The Jardin des plantes, also known as the Jardin des plantes de Paris when distinguished from other jardins des plantes in other cities, is the main botanical garden in France. The term Jardin des plantes is the official name in the present day, but it is in fact an elliptical form of Jardin royal des plantes médicinales, which is related to the original purpose of the garden back in the 17th century. Headquarters of the Muséum national d'histoire naturelle, the Jardin des plantes is situated in the 5th arrondissement, Paris, on the left bank of the riverSeine, and covers 28 hectares. Since 24 March 1993, the entire garden and its contained buildings, archives, libraries, greenhouses, ménagerie, works of art, and specimens' collection are classified as a national historical landmark in France.
Garden plan
The grounds of the Jardin des plantes include four buildings containing exhibited specimens. These buildings are officially considered as museums following the French law and the French Museum of Natural History calls them galeries :
The grande galerie de l'Évolution was inaugurated in 1889 as the galerie de Zoologie.
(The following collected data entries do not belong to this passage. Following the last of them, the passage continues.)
(** What follows a settled mutation: the reload when there is no error,
    nothing when there is one. *)
Lemma requests_loadAgents env :
  requests (run env Index.loadAgents) = [Supabase.select_all_order_created_at_ascending].
Proof.
  unfold Index.loadAgents, Index.afterSelect. simpl.
  by destruct (Supabase.error _); [|destruct (Supabase.data _)].
Qed.

Lemma requests_afterUpdate env d r :
  requests (run env (AgentConfig.afterUpdate Index.loadAgents d r)) =
  match Supabase.error r with
  | None => [Supabase.select_all_order_created_at_ascending]
  | Some _ => []
  end.
Proof.
  unfold AgentConfig.afterUpdate. destruct (Supabase.error r); [done|].
  apply requests_loadAgents.
Qed.

Lemma requests_afterInsert env d r :
  requests (run env (AgentConfig.afterInsert Index.loadAgents d r)) =
  match Supabase.error r with
  | None => [Supabase.select_all_order_created_at_ascending]
  | Some _ => []
  end.
Proof.
  unfold AgentConfig.afterInsert. destruct (Supabase.error r); [done|].
  apply requests_loadAgents.
Qed.

Lemma requests_afterDelete env r :
  requests (run env (AgentConfig.afterDelete Index.loadAgents r)) =
  match Supabase.error r with
  | None => [Supabase.select_all_order_created_at_ascending]
  | Some _ => []
  end.
Proof.
  unfold AgentConfig.afterDelete. destruct (Supabase.error r); [done|].
  apply requests_loadAgents.
Qed.

Lemma requests_addOrUpdateAgent_valid env s :
  Spec.firstViolation (Index.form s) = None →
  requests (run env (Index.addOrUpdateAgent s)) =
  Issues.submitted (Index.form s) ::
  match Supabase.error (env (Issues.submitted (Index.form s))) with
  | None => [Supabase.select_all_order_created_at_ascending]
  | Some _ => []
  end.
Proof.
  intros H. unfold Index.addOrUpdateAgent, Issues.submitted.
  rewrite (addOrUpdateAgent_valid _ _ H).
  destruct (AgentConfig.editingTarget _); cbn [run requests];
    by rewrite ?requests_afterUpdate, ?requests_afterInsert.
Qed.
In 1994 the gallery was renamed with its current name, grande galerie de l'Évolution, and its exhibited specimens were completely reorganised so that the visitor is oriented by the common thread of the evolution as the major subject treated by the gallery.
The galerie de Minéralogie et de Géologie, a mineralogy museum, built as of 1833, inaugurated in 1837.
The galerie de Paléontologie et d'Anatomie comparée, a comparative anatomy museum in the ground floor and a paleontology museum in the first and second floors. The building was inaugurated in 1898.
The galerie de Botanique, inaugurated in 1935 thanks to funds provided by the Rockefeller Foundation, contains botany laboratories and the French Muséum's National Herbarium. The building also contains a small permanent exhibition about botany.
In addition to the gardens and the galleries, there is also a small zoo, the ménagerie du Jardin des plantes, founded in 1795 by Bernardin de Saint-Pierre from animals of the ménagerie royale de Versailles, the menagerie at Versailles, which was dismantled during the French Revolution. The Jardin des plantes maintains a botanical school, which trains botanists, constructs demonstration gardens, and exchanges seeds to maintain biotic diversity. About 4,500 plants are arranged by family on a one hectare plot. Three hectares are devoted to horticultural displays of decorative plants. An Alpine garden has 3,000 species with world-wide representation. Specialized buildings, such as a large Art Decowinter garden, and Mexican and Australian hothouses display regional plants, not native to France. The Rose Garden, created in 1990, has hundreds of species of roses and rose trees.